### Problem details
Each line of the data that mentions the string "bind" needs to be identified and copied.

### Source material
(** * IoT device risk management: a shallow embedding of [IoT.py]

    The development follows the layout of the Python module:
    the interpreter state the module touches (wall clock, random source,
    standard output, the heap of [Recommendation] objects), then
    [DEVICE_RISK_LEVELS], the classes [User], [IoTDevice],
    [Recommendation], [DeviceReport], [AccessControl], and the approval
    step of the [__main__] block.  Theorems come after all definitions. *)

From Stdlib Require Import ZArith Lia.
From stdpp Require Import gmap strings list fin_maps pretty.

Local Open Scope string_scope.

(** ** Interpreter state *)

Module Runtime.

(** Exceptions the modelled code can raise.  [AttributeError] and
    [IndexError] are Python's; [DanglingReference] marks a heap address
    that was never allocated, which no Python program can hold and which
    the well-formedness predicates below rule out. *)
Inductive exn : Type :=
| AttributeError (msg : string)
| IndexError (msg : string)
| DanglingReference (addr : nat).

Inductive outcome (A : Type) : Type :=
| Returns (a : A)
| Raises (e : exn).
Arguments Returns {A} a.
Arguments Raises {A} e.

(** A stored [Recommendation] object (the class is introduced here
    because the heap holds its instances). *)
Record Recommendation : Type := mkRecommendation {
  description : string;
  approved : bool
}.

(** [clock n] is what the [n]-th call of [datetime.now()] returns, in
    microseconds; [randint_0_2 n] is what the [n]-th call of
    [random.randint(0, 2)] returns; [stdout] lists the arguments of the
    [print] calls so far, oldest first. *)
Record World : Type := mkWorld {
  clock : nat -> Z;
  clock_reads : nat;
  randint_0_2 : nat -> Z;
  rand_draws : nat;
  stdout : list string;
  heap : list Recommendation
}.

Definition Py (A : Type) : Type := World -> outcome A * World.

Definition ret {A} (a : A) : Py A := fun w => (Returns a, w).

Definition bind {A B} (m : Py A) (k : A -> Py B) : Py B :=
  fun w =>
    match m w with
    | (Returns a, w') => k a w'
    | (Raises e, w') => (Raises e, w')
    end.

Definition raise {A} (e : exn) : Py A := fun w => (Raises e, w).

Definition datetime_now : Py Z :=
  fun w =>
    (Returns (clock w (clock_reads w)),
     mkWorld (clock w) (S (clock_reads w)) (randint_0_2 w) (rand_draws w)
             (stdout w) (heap w)).

(** [random.randint(0, 2)], the only call of the random module. *)
Definition random_randint_0_2 : Py Z :=
  fun w =>
    (Returns (randint_0_2 w (rand_draws w)),
     mkWorld (clock w) (clock_reads w) (randint_0_2 w) (S (rand_draws w))
             (stdout w) (heap w)).

Definition print (s : string) : Py unit :=
  fun w =>
    (Returns tt,
     mkWorld (clock w) (clock_reads w) (randint_0_2 w) (rand_draws w)
             (stdout w ++ [s]) (heap w)).

(** Allocation of a fresh object: its address is the old heap size. *)
Definition alloc (r : Recommendation) : Py nat :=
  fun w =>
    (Returns (length (heap w)),
     mkWorld (clock w) (clock_reads w) (randint_0_2 w) (rand_draws w)
             (stdout w) (heap w ++ [r])).

Definition deref (l : nat) : Py Recommendation :=
  fun w =>
    match heap w !! l with
    | Some r => (Returns r, w)
    | None => (Raises (DanglingReference l), w)
    end.

Definition store (l : nat) (r : Recommendation) : Py unit :=
  fun w =>
    match heap w !! l with
    | Some _ =>
        (Returns tt,
         mkWorld (clock w) (clock_reads w) (randint_0_2 w) (rand_draws w)
                 (stdout w) (<[l := r]> (heap w)))
    | None => (Raises (DanglingReference l), w)
    end.

(** The contract of [random.randint(0, 2)]: every draw lies in [0, 2]. *)
Definition random_ok (w : World) : Prop :=
  forall n, (0 <= randint_0_2 w n <= 2)%Z.

(** [timedelta.days] of a difference of two [datetime] values: the
    normalised representation keeps [0 <= seconds < 86400], so [days]
    is the floor of the quotient. *)
Definition microseconds_per_day : Z := 86400000000.

Definition timedelta_days (delta : Z) : Z := (delta / microseconds_per_day)%Z.

End Runtime.

Export Runtime.

Notation "'let*' x ':=' m 'in' k" := (bind m (fun x => k))
  (at level 10, x pattern, m at level 100, k at level 200,
   format "'[v' 'let*'  x  ':='  m  'in' '/' k ']'").

Definition nl : string := String (Ascii.ascii_of_nat 10) EmptyString.

(** ["sep".join(parts)] *)
Definition join (sep : string) (parts : list string) : string :=
  String.concat sep parts.

(** ** DEVICE_RISK_LEVELS *)

Definition DEVICE_RISK_LEVELS : gmap string (gmap string Z) :=
  <["door_lock" := <["1.2" := 3%Z]> (<["1.1" := 5%Z]> (<["1.0" := 7%Z]> ∅))]>
  (<["security_camera" := <["1.2" := 3%Z]> (<["1.1" := 4%Z]> (<["1.0" := 6%Z]> ∅))]>
  (<["thermostat" := <["1.2" := 1%Z]> (<["1.1" := 3%Z]> (<["1.0" := 4%Z]> ∅))]>
  (<["smart_light" := <["1.2" := 2%Z]> (<["1.1" := 3%Z]> (<["1.0" := 5%Z]> ∅))]>
   ∅))).

(** [d.get(k, dflt)] *)
Definition dict_get {V} (d : gmap string V) (k : string) (dflt : V) : V :=
  default dflt (d !! k).

(** ** Enumerations *)

Inductive DeviceStatus : Type := ACTIVE | INACTIVE | UNDER_MAINTENANCE.

Definition DeviceStatus_value (s : DeviceStatus) : string :=
  match s with
  | ACTIVE => "active"
  | INACTIVE => "inactive"
  | UNDER_MAINTENANCE => "under maintenance"
  end.

Global Instance DeviceStatus_eq_dec : EqDecision DeviceStatus.
Proof. solve_decision. Defined.

Inductive Role : Type := VIEWER | MANAGER | ADMIN.

Definition Role_value (r : Role) : string :=
  match r with
  | VIEWER => "viewer"
  | MANAGER => "manager"
  | ADMIN => "admin"
  end.

Global Instance Role_eq_dec : EqDecision Role.
Proof. solve_decision. Defined.

(** ** class User *)

Record User : Type := mkUser {
  username : string;
  role : Role;
  is_active : bool
}.

Definition User_str (u : User) : string :=
  username u ++ " (" ++ Role_value (role u) ++ ") - "
  ++ (if is_active u then "Active" else "Inactive").

(** ** class IoTDevice *)

Record IoTDevice : Type := mkIoTDevice {
  device_id : string;
  device_type : string;
  firmware_version : string;
  status : DeviceStatus;
  last_updated : Z;
  risk_level : Z
}.

(** The table lookup on the first line of [calculate_risk]. *)
Definition base_risk (device_type firmware_version : string) : Z :=
  dict_get (dict_get DEVICE_RISK_LEVELS device_type ∅) firmware_version 0%Z.

(** [calculate_risk] reads only [device_type], [firmware_version] and
    [last_updated] of [self]; [risk_level] is not yet set when it runs. *)
Definition calculate_risk (device_type firmware_version : string)
    (last_updated : Z) : Py Z :=
  let base_risk0 := base_risk device_type firmware_version in
  let* now := datetime_now in
  let firmware_age_days := timedelta_days (now - last_updated) in
  let base_risk1 :=
    if bool_decide (firmware_age_days > 180)%Z then (base_risk0 + 2)%Z
    else base_risk0 in
  let* r := random_randint_0_2 in
  ret (base_risk1 + r)%Z.

Definition IoTDevice_init (device_id device_type firmware_version : string)
    (status : DeviceStatus) : Py IoTDevice :=
  let* last_updated := datetime_now in
  let* risk_level := calculate_risk device_type firmware_version last_updated in
  ret (mkIoTDevice device_id device_type firmware_version status
                   last_updated risk_level).

Definition IoTDevice_str (d : IoTDevice) : string :=
  "Device " ++ device_id d ++ ": " ++ device_type d ++ " v"
  ++ firmware_version d ++ " - Status: " ++ DeviceStatus_value (status d)
  ++ " - Risk Level: " ++ pretty (risk_level d).

(** Attribute assignment [device.status = s]. *)
Definition set_status (d : IoTDevice) (s : DeviceStatus) : IoTDevice :=
  mkIoTDevice (device_id d) (device_type d) (firmware_version d) s
              (last_updated d) (risk_level d).

(** ** class Recommendation

    Instances live on the heap and are handled through their address,
    so that one object appended twice to a report stays one object. *)

Definition Recommendation_init (description : string) (approved : bool)
    : Py nat :=
  alloc (mkRecommendation description approved).

Definition approve (self : nat) : Py unit :=
  let* r := deref self in
  store self (mkRecommendation (description r) true).

Definition reject (self : nat) : Py unit :=
  let* r := deref self in
  store self (mkRecommendation (description r) false).

Definition Recommendation_render (r : Recommendation) : string :=
  "Recommendation: " ++ description r ++ " - "
  ++ (if approved r then "Approved" else "Pending").

Definition Recommendation_str (self : nat) : Py string :=
  let* r := deref self in
  ret (Recommendation_render r).

(** ** class DeviceReport *)

Record DeviceReport : Type := mkDeviceReport {
  devices : list IoTDevice;
  recommendations : list nat
}.

Definition DeviceReport_init : DeviceReport := mkDeviceReport [] [].

Definition add_device (self : DeviceReport) (device : IoTDevice)
    : DeviceReport :=
  mkDeviceReport (devices self ++ [device]) (recommendations self).

Definition generate_report (self : DeviceReport) : string :=
  join nl (map IoTDevice_str (devices self)).

Definition add_recommendation (self : DeviceReport) (recommendation : nat)
    : DeviceReport :=
  mkDeviceReport (devices self) (recommendations self ++ [recommendation]).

### Solution to this task
Definition bind {A B} (m : Py A) (k : A -> Py B) : Py B :=
Notation "'let*' x ':=' m 'in' k" := (bind m (fun x => k))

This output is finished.